I don’t see why they sell seven trillion of them a day if we’re not supposed to use them ever. But man, that’s it. I’m done with the Q-Tips. I won’t even listen to A Tribe Called Quest album anymore. Screw Q-Tips.

So he writes out a prescription for antibiotics, ear drops and pain killers. It’s not until I leave the damn office that I see what antibiotics specifically: Cipro.

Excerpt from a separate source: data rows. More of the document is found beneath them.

(* ===== verification/JsonCodec.v ===== *)
(** * Typed decoding and encoding of [encoding/json]

    [json.Unmarshal] into a struct, a slice or a string and [json.Marshal] of a
    struct, as the converters of [pkg/apicompat] use them.  A document is opened
    one level at a time: [json_shape] validates a whole text and keeps the raw
    text of each element or member, which is what a [json.RawMessage] or an
    [UnmarshalJSON] method receives.  A decoder takes that raw text and the value
    it decodes into ([null] leaves most values alone, a later duplicate member
    decodes over the earlier one); [None] is the error of [Unmarshal], after which
    the callers discard what was decoded.  An encoder returns [None] where
    [json.Marshal] fails, which happens on a [RawMessage] that is not JSON. *)

From S2P Require Import Prelude Json.
Local Open Scope string_scope.
Local Open Scope nat_scope.
Local Open Scope list_scope.
Local Open Scope go_scope.

(** ** One level of a document *)

#[warnings="-register-all"]
Inductive shape :=
| SNull
| SBool (b : bool)
| SNum (raw : string)
| SStr (s : string)
| SArr (l : list string)
| SObj (l : list (string * string)).

(** The elements of the array, and the members of the object, [s] starts with
    (white space apart), as raw texts in the order of the document. *)
Definition raw_elems (s : string) : list string :=
  let r := skip_ws (str_drop 1 (skip_ws s)) in
  match take_byte [93] r with
  | Some _ => []
  | None => match pelems (parse_fuel s) 1 r with
            | Some (l, _) => map snd l
            | None => []
            end
  end.
Definition raw_members (s : string) : list (string * string) :=
  let r := skip_ws (str_drop 1 (skip_ws s)) in
  match take_byte [125] r with
  | Some _ => []
  | None => match pmembers (parse_fuel s) 1 r with
            | Some (l, _) => map (fun kv => (kv.1, kv.2.2)) l
            | None => []
            end
  end.

Definition json_shape (s : string) : option shape :=
  v ← json_parse s;
  Some match v with
       | JNull => SNull
       | JBool b => SBool b
       | JNum raw => SNum raw
       | JStr x => SStr x
       | JArr _ => SArr (raw_elems s)
       | JObj _ => SObj (raw_members s)
       end.

(** ** Decoding *)

(** [foldName]: field names are ASCII, and the only runes outside ASCII whose
    folding is ASCII are U+017F (to S) and U+212A (to K). *)
Definition ascii_upper (c : Ascii.ascii) : Ascii.ascii :=
  if in_range 97 122 (code c) then Ascii.ascii_of_nat (code c - 32) else c.
Fixpoint fold_name_fuel (fuel : nat) (s : string) : string :=
  match fuel, s with
  | O, _ | _, EmptyString => ""
  | S fuel, String c r =>
      if HasPrefix s (bytes_str [197; 191]) then "S" +:+ fold_name_fuel fuel (str_drop 2 s)
      else if HasPrefix s (bytes_str [226; 132; 170])
      then "K" +:+ fold_name_fuel fuel (str_drop 3 s)
      else String (ascii_upper c) (fold_name_fuel fuel r)
  end.
Definition fold_name (s : string) : string := fold_name_fuel (String.length s) s.

Definition decoder (A : Type) : Type := string -> A -> option A.

Definition d_string : decoder string := fun raw old =>
  match json_shape raw with
  | Some (SStr x) => Some x
  | Some SNull => Some old
  | _ => None
  end.
Definition d_bool : decoder bool := fun raw old =>
  match json_shape raw with
  | Some (SBool b) => Some b
  | Some SNull => Some old
  | _ => None
  end.
(** [json.RawMessage]: the bytes of the value, [null] included. *)
Definition d_raw : decoder string := fun raw _ => Some raw.
(** A pointer: [null] is nil, another value is decoded into the pointee, a new
    zero one when the pointer was nil. *)
Definition d_ptr {A} (zero : A) (d : decoder A) : decoder (option A) := fun raw old =>
  match json_shape raw with
  | Some SNull => Some None
  | Some _ => Some <$> d raw (default zero old)
  | None => None
  end.
(** A slice, decoded into a nil one. *)
Definition d_slice {A} (zero : A) (d : decoder A) : string -> option (list A) := fun raw =>
  match json_shape raw with
  | Some SNull => Some []
  | Some (SArr l) => mapM (fun x => d x zero) l
  | _ => None
  end.

(** The fields of a struct: name and decoder. *)
Definition fields (A : Type) : Type := list (string * decoder A).
(** A decoder of the field read by [get] and written by [set]. *)
Definition field {A B} (get : A -> B) (set : B -> A -> A) (d : decoder B) : decoder A :=
  fun raw a => (fun b => set b a) <$> d raw (get a).

(** The exact name first, the first name equal under folding otherwise. *)
Definition find_field {A} (fs : fields A) (k : string) : option (decoder A) :=
  match find (fun f => f.1 =?s k) fs with
  | Some f => Some f.2
  | None => snd <$> find (fun f => fold_name f.1 =?s fold_name k) fs
  end.
Definition d_members {A} (fs : fields A) (ms : list (string * string)) (a : A) : option A :=
  foldl (fun acc m =>
           a ← acc;
           match find_field fs m.1 with
           | Some d => d m.2 a
           | None => Some a
           end) (Some a) ms.
Definition d_struct {A} (fs : fields A) : decoder A := fun raw a =>
  match json_shape raw with
  | Some (SObj ms) => d_members fs ms a
  | Some SNull => Some a
  | _ => None
  end.

(** [json.Unmarshal(raw, &s)] into a fresh string. *)
Definition unmarshal_string (raw : string) : option string := d_string raw "".

(** ** Encoding *)

(** What [json.Marshal] does to the output of a [MarshalJSON] method, of which
    [RawMessage] has one: validate, then compact. *)
Definition compact_raw (s : string) : option string :=
  if json_valid s then Some (json_compact s) else None.

(** The members one field contributes; [None] fails the whole encoding. *)
Definition members : Type := option (list (string * string)).
Definition e_string (k v : string) : members := Some [(k, json_quote v)].
Definition e_string_omit (k v : string) : members :=
  if v =?s "" then Some [] else e_string k v.
(** A [RawMessage]: nil is [null]. *)
Definition e_raw (k v : string) : members :=
  if v =?s "" then Some [(k, "null")] else q ← compact_raw v; Some [(k, q)].
Definition e_raw_omit (k v : string) : members :=
  if v =?s "" then Some [] else e_raw k v.
Definition e_true_omit (k : string) (b : bool) : members :=
  Some (if b then [(k, "true")] else []).
Definition e_ptr_omit {A} (k : string) (enc : A -> option string) (o : option A) : members :=
  match o with
  | Some a => s ← enc a; Some [(k, s)]
  | None => Some []
  end.

Definition e_struct (l : list members) : option string :=
  (fun ms => print_members (List.concat ms)) <$> mapM id l.
Definition print_array (l : list string) : string := "[" +:+ join_comma l +:+ "]".
(** A slice that is not nil. *)
Definition e_slice {A} (enc : A -> option string) (l : list A) : option string :=
  print_array <$> mapM enc l.
(** A slice this code only builds with [append]: nil when it is empty. *)
Definition e_appended {A} (enc : A -> option string) (l : list A) : option string :=
  match l with [] => Some "null" | _ => e_slice enc l end.

(** [content, _ := json.Marshal(...)]: nil on an error. *)
Definition or_nil (o : option string) : string := default "" o.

Fucking Cipro. Look, we had the Anthrax scare and so the country ordered too much Cipro. Now we have to pay for it by getting a Cipro prescription with every cough or cold. The free clinic doctor prescribed it to me in May. Another woman I know had it prescribed as a liquid to deal with an infection on her face. She had to wash her face in Cipro. Another guy was like, “It hurts here.” Cipro. “My cat has a cold.” Cipro. You know why we keep getting prescribed Cipro? Because it costs an assload. Seventy dollars for a week’s supply. And my insurance doesn’t cover name brand prescriptions. There is no generic form of Cipro.

Fucking Cipro. You can’t go outside or you have an instant sunburn. There’s some problem with dairy products eaten close to Cipro time. The only upside is apparently it makes caffeine kick in faster. My pain killers say I’m not allowed to lie down for thirty minutes after I take them. What? Why? Don’t I take pain killers so I can lie down? It doesn’t even matter. They don’t stop the pain, they just make me miserable and sleepy. The drops hurt and have totally clogged up my ear since yesterday afternoon. I’m cranky.

But it’s been a lot of fun to walk around, grab someone by the temple, close your eyes and then go, “You have malaria.”

“No, I have an ingrown toenail.”

“That was caused by the malaria.”

“No.”

“You have rickets.”

“Doctor, I have pinkeye.”

“You lost your arm in the war.”

“No, it’s the flu. See? Both arms.”

“You have the measles.”

“I don’t! I got vaccinated against that when I was a baby.”

“Rubella, then.”

“No, same vaccination.”

“Scurvy?”

“I have a yeast infection.”

“From the Cerebal Palsy.”

“What?”

“Here. Take the Cipro.”

“But I don’t have that much money. Can’t you just give me amoxicillan?”

“Do you want to die from TMJ? Then take the Cipro.”

“But…”

“I’ll diagnose cancer if you don’t take the Cipro.”

So we went to the pharmacy and as I waited for my expensive Cipro supply I did the only thing that could make me happy at a time like this: I bought school supplies. There was a back-to-school sale and notebooks and dayplanners were cheap. I bought an August to July 2003 dayplanner that wants me to fill in my teachers for each semester. It makes me so happy. Sometimes I miss school. It’s not very often, but buying school supplies and the smell of Trapper Keepers makes me miss school. I also bought some O-Town pens. You can’t stop me.

I used to get sick when I moved to a new school from the stress and the sadness of moving, so buying school supplies with an ear ache was just like any other time I started a new school as a kid. And then, because it was the only other thing that could make me happy: We went to McDonald’s. Take that, Dr. Psychic. I had french fries.